Lemma transform_array_length_witness :
  exists l results,
    VRef 4 = VRef l /\ 3 <= l
    /\ nth_error
         (objects
            match transform 10 (VRef 0) V4 V5 TransformationOptions.empty
                    (fresh_state small_batch_heap) with
            | Ret _ st' => st'
            | _ => fresh_state small_batch_heap
            end) l = Some (Arr results)
    /\ List.length results = 2.
Proof.
  assert (H : returns (transform 10 (VRef 0) V4 V5 TransformationOptions.empty
                         (fresh_state small_batch_heap)))
    by (vm_compute; exact I).
  destruct (transform 10 (VRef 0) V4 V5 TransformationOptions.empty
              (fresh_state small_batch_heap)) as [v st'| |] eqn:E;
    try contradiction.
  assert (Hv : v = VRef 4).
  { assert (Hv' : match transform 10 (VRef 0) V4 V5 TransformationOptions.empty
                          (fresh_state small_batch_heap) with
                  | Ret v _ => v = VRef 4
                  | _ => True
                  end) by (vm_compute; reflexivity).
    rewrite E in Hv'. exact Hv'. }
  subst v.
  apply (transform_array_length 10 (fresh_state small_batch_heap) st' 0
           [VRef 1; VStr "text"] V4 V5 TransformationOptions.empty (VRef 4)).
  - reflexivity.
  - vm_compute. discriminate.
  - reflexivity.
  - reflexivity.
  - exact E.
Defined.

Lemma grows_transformRelation (fuel : nat) (relation : val) (s t : StrapiFormat)
  (contentType : option string) :
  grows (transformRelation fuel relation s t contentType).
Proof.
  unfold transformRelation.
  destruct (negb (truthy relation) || format_eqb s t);
    [apply grows_ret | apply transform_grows].
Qed.

Lemma mapM_keys {A : Type} (g : string * A -> M val) (l : list (string * A))
  (st st' : state) (r : list (string * val)) :
  mapM (fun kv => value <- g kv ;; ret (fst kv, value)) l st = Ret r st' ->
  map fst r = map fst l.
Proof.
  revert st r. induction l as [|kv l IH]; intros st r; simpl.
  - unfold ret. intro H. inversion H. reflexivity.
  - unfold bind at 1. unfold bind at 1.
    destruct (g kv st) as [y st1| |]; try discriminate.
    unfold ret at 1. unfold bind at 1.
    destruct (mapM _ l st1) as [ys st2| |] eqn:E; try discriminate.
    unfold ret. intro H. inversion H. subst. simpl. rewrite (IH _ _ E).
    reflexivity.
Qed.

Lemma assigned_keys (entries : list (string * val)) :
  map fst (assigned entries)
  = filter (fun k => negb (String.eqb k "__proto__")) (map fst entries).
Proof.
  unfold assigned. induction entries as [|[k v] entries IH]; simpl; [reflexivity|].
  destruct (String.eqb k "__proto__"); simpl; rewrite IH; reflexivity.
Qed.

(** X22. [transformRelations] returns, when it returns, a new object
    whose own keys are the keys of the object it was given, in the same
    order, but for a key [__proto__], which the assignment does not
    make; on [null] and [undefined] it throws. *)
Theorem transformRelations_keys (fuel : nat) (relations : val)
  (s t : StrapiFormat) (st st' : state) (v : val)
  (Hrun : transformRelations fuel relations s t st = Ret v st') :
  exists l transformed,
    v = VRef l /\ List.length (objects st) <= l
    /\ nth_error (objects st') l = Some (Obj transformed)
    /\ map fst transformed
       = filter (fun k => negb (String.eqb k "__proto__"))
           (map fst (own_props (objects st) relations))
    /\ relations <> VNull /\ relations <> VUndef.
Proof.
  assert (Hbody : forall st0 st1 v0,
            (h <- get_heap ;;
             transformed <-
               mapM (fun kv =>
                       value <- transformRelation fuel (snd kv) s t (Some (fst kv)) ;;
                       ret (fst kv, value))
                 (own_props h relations) ;;
             alloc (Obj (assigned transformed))) st0 = Ret v0 st1 ->
            exists l transformed,
              v0 = VRef l /\ List.length (objects st0) <= l
              /\ nth_error (objects st1) l = Some (Obj transformed)
              /\ map fst transformed
                 = filter (fun k => negb (String.eqb k "__proto__"))
                     (map fst (own_props (objects st0) relations))).
  { intros st0 st1 v0. unfold bind at 1. cbn [get_heap]. unfold bind at 1.
    assert (Hg : grows
              (mapM (fun kv =>
                       value <- transformRelation fuel (snd kv) s t (Some (fst kv)) ;;
                       ret (fst kv, value))
                 (own_props (objects st0) relations))).
    { apply grows_mapM. intro kv. apply grows_bind;
        [apply grows_transformRelation | intro; apply grows_ret]. }
    specialize (Hg st0).
    destruct (mapM _ (own_props (objects st0) relations) st0)
      as [transformed sa| |] eqn:E; try discriminate.
    unfold alloc. intro H. injection H as Hv Hs.
    exists (List.length (objects sa)), (assigned transformed).
    rewrite <- Hv, <- Hs. split; [reflexivity|].
    split; [apply extends_length, Hg|].
    split; [cbn [objects with_objects]; apply nth_error_snoc|].
    rewrite assigned_keys. f_equal.
    apply (mapM_keys
             (fun kv => transformRelation fuel (snd kv) s t (Some (fst kv)))
             _ _ _ _ E). }
  revert Hrun. unfold transformRelations.
  destruct relations as [| |bb|nn|ss|ll]; try discriminate; intro Hrun;
    destruct (Hbody _ _ _ Hrun) as (l & tr & H1 & H2 & H3 & H4);
    exists l, tr; repeat split; try assumption; discriminate.
Qed.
· · · · ·
**WORK INSTRUCTIONS**
Print every entry exactly as written.

**SOLUTION FOR THIS TASK**
Lemma transform_array_length_witness :
  exists l results,
    VRef 4 = VRef l /\ 3 <= l
    /\ nth_error
         (objects
            match transform 10 (VRef 0) V4 V5 TransformationOptions.empty
                    (fresh_state small_batch_heap) with
            | Ret _ st' => st'
            | _ => fresh_state small_batch_heap
            end) l = Some (Arr results)
    /\ List.length results = 2.
Proof.
  assert (H : returns (transform 10 (VRef 0) V4 V5 TransformationOptions.empty
                         (fresh_state small_batch_heap)))
    by (vm_compute; exact I).
  destruct (transform 10 (VRef 0) V4 V5 TransformationOptions.empty
              (fresh_state small_batch_heap)) as [v st'| |] eqn:E;
    try contradiction.
  assert (Hv : v = VRef 4).
  { assert (Hv' : match transform 10 (VRef 0) V4 V5 TransformationOptions.empty
                          (fresh_state small_batch_heap) with
                  | Ret v _ => v = VRef 4
                  | _ => True
                  end) by (vm_compute; reflexivity).
    rewrite E in Hv'. exact Hv'. }
  subst v.
  apply (transform_array_length 10 (fresh_state small_batch_heap) st' 0
           [VRef 1; VStr "text"] V4 V5 TransformationOptions.empty (VRef 4)).
  - reflexivity.
  - vm_compute. discriminate.
  - reflexivity.
  - reflexivity.
  - exact E.
Defined.

Lemma grows_transformRelation (fuel : nat) (relation : val) (s t : StrapiFormat)
  (contentType : option string) :
  grows (transformRelation fuel relation s t contentType).
Proof.
  unfold transformRelation.
  destruct (negb (truthy relation) || format_eqb s t);
    [apply grows_ret | apply transform_grows].
Qed.

Lemma mapM_keys {A : Type} (g : string * A -> M val) (l : list (string * A))
  (st st' : state) (r : list (string * val)) :
  mapM (fun kv => value <- g kv ;; ret (fst kv, value)) l st = Ret r st' ->
  map fst r = map fst l.
Proof.
  revert st r. induction l as [|kv l IH]; intros st r; simpl.
  - unfold ret. intro H. inversion H. reflexivity.
  - unfold bind at 1. unfold bind at 1.
    destruct (g kv st) as [y st1| |]; try discriminate.
    unfold ret at 1. unfold bind at 1.
    destruct (mapM _ l st1) as [ys st2| |] eqn:E; try discriminate.
    unfold ret. intro H. inversion H. subst. simpl. rewrite (IH _ _ E).
    reflexivity.
Qed.

Lemma assigned_keys (entries : list (string * val)) :
  map fst (assigned entries)
  = filter (fun k => negb (String.eqb k "__proto__")) (map fst entries).
Proof.
  unfold assigned. induction entries as [|[k v] entries IH]; simpl; [reflexivity|].
  destruct (String.eqb k "__proto__"); simpl; rewrite IH; reflexivity.
Qed.

(** X22. [transformRelations] returns, when it returns, a new object
    whose own keys are the keys of the object it was given, in the same
    order, but for a key [__proto__], which the assignment does not
    make; on [null] and [undefined] it throws. *)
Theorem transformRelations_keys (fuel : nat) (relations : val)
  (s t : StrapiFormat) (st st' : state) (v : val)
  (Hrun : transformRelations fuel relations s t st = Ret v st') :
  exists l transformed,
    v = VRef l /\ List.length (objects st) <= l
    /\ nth_error (objects st') l = Some (Obj transformed)
    /\ map fst transformed
       = filter (fun k => negb (String.eqb k "__proto__"))
           (map fst (own_props (objects st) relations))
    /\ relations <> VNull /\ relations <> VUndef.
Proof.
  assert (Hbody : forall st0 st1 v0,
            (h <- get_heap ;;
             transformed <-
               mapM (fun kv =>
                       value <- transformRelation fuel (snd kv) s t (Some (fst kv)) ;;
                       ret (fst kv, value))
                 (own_props h relations) ;;
             alloc (Obj (assigned transformed))) st0 = Ret v0 st1 ->
            exists l transformed,
              v0 = VRef l /\ List.length (objects st0) <= l
              /\ nth_error (objects st1) l = Some (Obj transformed)
              /\ map fst transformed
                 = filter (fun k => negb (String.eqb k "__proto__"))
                     (map fst (own_props (objects st0) relations))).
  { intros st0 st1 v0. unfold bind at 1. cbn [get_heap]. unfold bind at 1.
    assert (Hg : grows
              (mapM (fun kv =>
                       value <- transformRelation fuel (snd kv) s t (Some (fst kv)) ;;
                       ret (fst kv, value))
                 (own_props (objects st0) relations))).
    { apply grows_mapM. intro kv. apply grows_bind;
        [apply grows_transformRelation | intro; apply grows_ret]. }
    specialize (Hg st0).
    destruct (mapM _ (own_props (objects st0) relations) st0)
      as [transformed sa| |] eqn:E; try discriminate.
    unfold alloc. intro H. injection H as Hv Hs.
    exists (List.length (objects sa)), (assigned transformed).
    rewrite <- Hv, <- Hs. split; [reflexivity|].
    split; [apply extends_length, Hg|].
    split; [cbn [objects with_objects]; apply nth_error_snoc|].
    rewrite assigned_keys. f_equal.
    apply (mapM_keys
             (fun kv => transformRelation fuel (snd kv) s t (Some (fst kv)))
             _ _ _ _ E). }
  revert Hrun. unfold transformRelations.
  destruct relations as [| |bb|nn|ss|ll]; try discriminate; intro Hrun;
    destruct (Hbody _ _ _ Hrun) as (l & tr & H1 & H2 & H3 & H4);
    exists l, tr; repeat split; try assumption; discriminate.
Qed.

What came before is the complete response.